A lire sur: http://www.techrepublic.com/blog/project-management/applying-agile-concepts-at-homeaway/4609?tag=nl.e053
HomeAway is a publicly-traded company (AWAY: Nasdaq)
in the Internet retail space, focused on web-based vacation rentals.
Since its IPO in June of 2011, HomeAway’s stock has languished, dropping
from its IPO price of $35 to its current $24.56. Still, HomeAway has
increased its revenue 24% over last year, and has demonstrated increased
renewals and new listings and found other sources of revenue beyond the
core consumer travel offerings.
More importantly for our conversation, HomeAway is a prime example of an enterprise that has embraced agility and made it a core value of the company. From the CEO through the executive suite and into the ranks of developers, agile concepts have permeated the business model of HomeAway, and enabled its growth in new product offerings and its responsiveness to customer needs.
TechRepublic chatted with Jack Yang, HomeAway’s Vice President of Engineering, to see what we could learn about applying agile concepts to a growing, public company. Jack is responsible for managing the development teams that focus on the traveler experience, including the network of HomeAway sites travelers use to find properties as well as the applications used to plan trips. He is also the primary software development process evangelist within the company and mentors new teams on agile development.
TechRepublic: How have agile ideas migrated in your organization from the software development team to the strategic part of the business?
Jack: One of the key lessons we’ve learned at HomeAway about rolling out agile was the need to socialize and not strictly evangelize. People need to be shown success before they’ll be interested in asking for help. My first rule regarding introduction of agile into any part of the business is that the people have to come and ask me first. That really internalizes the need for change.
Recently, we’ve been struggling with a roadmap process. We’ve been doing a lot of upfront planning, only to find that the very next month, the entire core of the plan gets totally rearranged. We did this repeatedly. Every time we’d bemoan the fact that it was a long and unfruitful process. We found as we reorganized recently, and empowered many of our product people to be mini-CEOs of their products, giving the development person along with the product manager more of a sense of ownership of their product, they started asking for more help.
From attending various conferences, it seems there’s an idea circulating about steering instead of planning. You set a vision for what you want in three years and where you want to go with it, but you need to be fluid enough to stop at many checkpoints. Not just quarterly, but maybe even monthly, to see how you’ve progressed, how that changes your playing field, and whether you’ve had environments progress so that a competitor has become very relevant to you, and you need to answer their challenge and steer the boat to respond.
At the same time you need to be doing this gut check where we ask ourselves what we are aiming for over these three years, and whether that is still a valid concern for us. If so, great, we’re going to keep going and deliver as promised, with some incremental change to our roadmap. Traditionally, businesses want to cram everything into a development plan, and commit its team to hard dates. We’ve gotten our business to think in other terms. We haven’t crammed the development team full, we’ve left some spare capacity. With that spare capacity, you’ll address those backlog items that aren’t specifically committed, but the team will just pull those in and get them done.
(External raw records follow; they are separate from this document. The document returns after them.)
Lemma add_labels_ok ls : forall fuel pre rest,
  ls <> [] -> Forall label_ok ls -> (length ls <= fuel)%nat ->
  (length (encode_labels ls) <= length rest)%nat ->
  add_labels fuel (pre ++ rest) (length pre) (join_dot ls)
  = Ret (pre ++ encode_labels ls ++ drop (length (encode_labels ls)) rest,
         Some (length pre + length (encode_labels ls))%nat).
Proof.
  induction ls as [|l ls IH]; intros fuel pre rest Hne Hls Hf Hrest; [ done | ].
  apply Forall_cons_iff in Hls as [[Hlen Hl] Hls]. destruct fuel as [|fuel]; [ cbn in Hf; lia | ].
  cbn [encode_labels] in Hrest |- *. cbn [length] in Hrest, Hf. rewrite length_app in Hrest.
  assert (Hu8 : u8 (Z.of_nat (length l)) = Z.of_nat (length l)) by (apply u8_small; unfold is_u8; lia).
  set (pre' := pre ++ Z.of_nat (length l) :: l). set (rest' := drop (length l) (drop 1 rest)).
  assert (Hw : forall k, (dst ← mem_write (pre ++ rest) (length pre) [Z.of_nat (length l)];
      dst ← mem_write dst (length pre + 1) l; k dst) = (k (pre' ++ rest') : outcome (list Z * option nat))).
  { intros k. rewrite mem_write_app by (cbn; lia). cbn [mbind outcome_bind length].
    replace (length pre + 1)%nat with (length (pre ++ [Z.of_nat (length l)]))
      by (rewrite length_app; done).
    rewrite app_assoc, mem_write_app by (rewrite length_drop; lia). cbn [mbind outcome_bind].
    unfold pre', rest'. by rewrite <- !app_assoc. }
  assert (Hpre' : (length pre + 1 + length l)%nat = length pre')
    by (unfold pre'; rewrite length_app; cbn; lia).
  assert (Hguard : (64 <=? length l)%nat || (length l =? 0)%nat = false)
    by (apply orb_false_iff; split; [ apply Nat.leb_gt | apply Nat.eqb_neq ]; lia).
  cbn [add_labels]. destruct ls as [|l' ls].
  - cbn [join_dot]. rewrite split_dot_label, Hguard, Hu8, Hw, Hpre' by done. cbn [encode_labels] in *.
    rewrite mem_write_app by (unfold rest'; rewrite !length_drop; cbn in *; lia).
    cbn [mbind outcome_bind]. unfold pre', rest'. rewrite !drop_drop. do 2 f_equal.
    + rewrite <- !app_assoc. cbn [app length]. by rewrite length_app, <- app_assoc.
    + f_equal. rewrite !length_app. cbn [length]. rewrite length_app. cbn [length]. lia.
  - change (join_dot (l :: l' :: ls)) with (l ++ dot :: join_dot (l' :: ls)).
    rewrite split_dot_app, Hguard, Hu8, Hw, Hpre' by done. rewrite IH; try done; [ | cbn in *; lia | ].
    2: { unfold rest'. rewrite !length_drop. lia. }
    unfold pre', rest'. rewrite !drop_drop. do 2 f_equal.
    + rewrite <- !app_assoc. cbn [app length]. rewrite <- !app_assoc. by rewrite length_app.
    + f_equal. rewrite !length_app. cbn [length]. rewrite length_app. lia.
Qed.

Section Roundtrip.
Context (idna_to_unicode idna_to_ascii : str -> option str).

(** The characters that [parse_name] collects for the labels of a name *)
Definition unicode_labels (ls : list str) : str :=
  concat ((fun l => from_option id l (idna_to_unicode l) ++ [dot]) <$> ls).

(** A name, with the labels of its ASCII form: the conversions of libidn are inverse to
    each other on it. *)
Record name_ok (name : str) (ls : list str) : Prop := {
  no_ascii : idna_to_ascii name = Some (join_dot ls);
  no_unicode : eat_dot (unicode_labels ls) = name;
  no_nonempty : ls <> [];
  no_labels : Forall label_ok ls
}.

Definition query_enc (q : GNUNET_DNSPARSER_Query) (w : list Z) : Prop :=
  is_u16 (q_type q) /\ is_u16 (q_class q) /\
  exists name ls, q_name q = Some name /\ name_ok name ls
    /\ w = encode_labels ls ++ encode_fields [2; 2]%nat [q_type q; q_class q].

(** The name of an SRV record *)
Definition srv_format (s p d : str) : str := [underscore] ++ s ++ [dot; underscore] ++ p ++ [dot] ++ d.

Inductive data_enc (name : str) : Z -> record_data -> list Z -> Prop :=
  | enc_hostname type h ls :
      is_hostname_type type = true -> name_ok h ls ->
      data_enc name type (Hostname (Some h)) (encode_labels ls)
  | enc_soa m lm r lr a b c d e :
      name_ok m lm -> name_ok r lr -> is_u32 a -> is_u32 b -> is_u32 c -> is_u32 d -> is_u32 e ->
      data_enc name GNUNET_DNSPARSER_TYPE_SOA (Soa (mk_soa (Some m) (Some r) a b c d e))
        (encode_labels lm ++ encode_labels lr ++ encode_fields [4; 4; 4; 4; 4]%nat [a; b; c; d; e])
  | enc_mx pref h ls :
      is_u16 pref -> name_ok h ls ->
      data_enc name GNUNET_DNSPARSER_TYPE_MX (Mx (mk_mx pref (Some h)))
        (encode_fields [2]%nat [pref] ++ encode_labels ls)
  | enc_srv s p d t ls prio wt pt :
      name = srv_format s p d -> (dot ∉ s) -> (dot ∉ p) -> d <> [] -> head d <> Some dot ->
      name_ok t ls -> is_u16 prio -> is_u16 wt -> is_u16 pt ->
      data_enc name GNUNET_DNSPARSER_TYPE_SRV
        (Srv (mk_srv (Some s) (Some p) (Some d) (Some t) prio wt pt))
        (encode_fields [2; 2; 2]%nat [prio; wt; pt] ++ encode_labels ls)
  | enc_raw type data :
      is_hostname_type type = false -> type <> GNUNET_DNSPARSER_TYPE_SOA ->
      type <> GNUNET_DNSPARSER_TYPE_MX -> type <> GNUNET_DNSPARSER_TYPE_SRV ->
      data_enc name type (Raw data) data.

(** The name that is written: for an SRV record without a name, the one of its details *)
Definition wire_name (r : GNUNET_DNSPARSER_Record) : option str :=
  match r_name r, r_data r with
  | Some name, _ => Some name
  | None, Srv (mk_srv (Some s) (Some p) (Some d) _ _ _ _) => Some (srv_format s p d)
  | None, _ => None
  end.

Definition record_enc (now : GNUNET_TIME_Absolute) (r : GNUNET_DNSPARSER_Record) (w : list Z)
  : Prop :=
  is_u16 (r_type r) /\ is_u16 (r_class r) /\
  exists name ls dw, wire_name r = Some name /\ name_ok name ls
    /\ data_enc name (r_type r) (r_data r) dw /\ Z.of_nat (length dw) <= 65535
    /\ w = encode_labels ls ++ encode_fields [2; 2; 4; 2]%nat
             [r_type r; r_class r; u32 (remaining_seconds now (expiration_time r));
              Z.of_nat (length dw)] ++ dw.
TechRepublic: It sounds as if the steering process you describe becomes a substitute for a traditional strategic planning process, in which a bunch of executives go offsite for a week and come back with a grand strategic plan that ends up losing its relevance by the time it’s unveiled. Is that an accurate comparison?
Jack: I can’t think of a single person who enjoys a multi-day offsite planning process. Any alternative to that is something to be looked forward to. The difficulty for us was that there was no alternative in which product development, leadership, and development could get on the same page.
We do in the development organization a quarterly review that rolls up our accomplishments and what we didn’t accomplish. Once we moved to retrospectives throughout the business and not just in development, it became more clear that we need to iterate and not just go through this false planning. Every single time the roadmap would fail or change, you get more and more evidence that we shouldn’t have done it that way.
Also important was getting development successful at this so we could show that we could iterate toward a result. For example, on one team that was applying scrum we reached a point where the business team was yelling, “Stop, stop, we can’t keep up with how fast you’re doing stuff! We can’t get the requirements ready for the next sprint planning.” For our lean kanban team, the question from product marketing is no longer, “When are you going to release this code?” or “When are you going to release this feature?” The question now is, “When is that going to reach the ready state for ‘ready to go’?” They want to know when features are going to hit the queue, because they know once features hit the queue, it’s a matter of days before it gets released. That shift in mentality was critical for us. Demonstrating that continuous release could be done, and reapplied to other business areas, made it a no-brainer. They realized, “This is not secret sauce, this is not that difficult a concept, you shouldn’t have to read a book to get these agile ideas.”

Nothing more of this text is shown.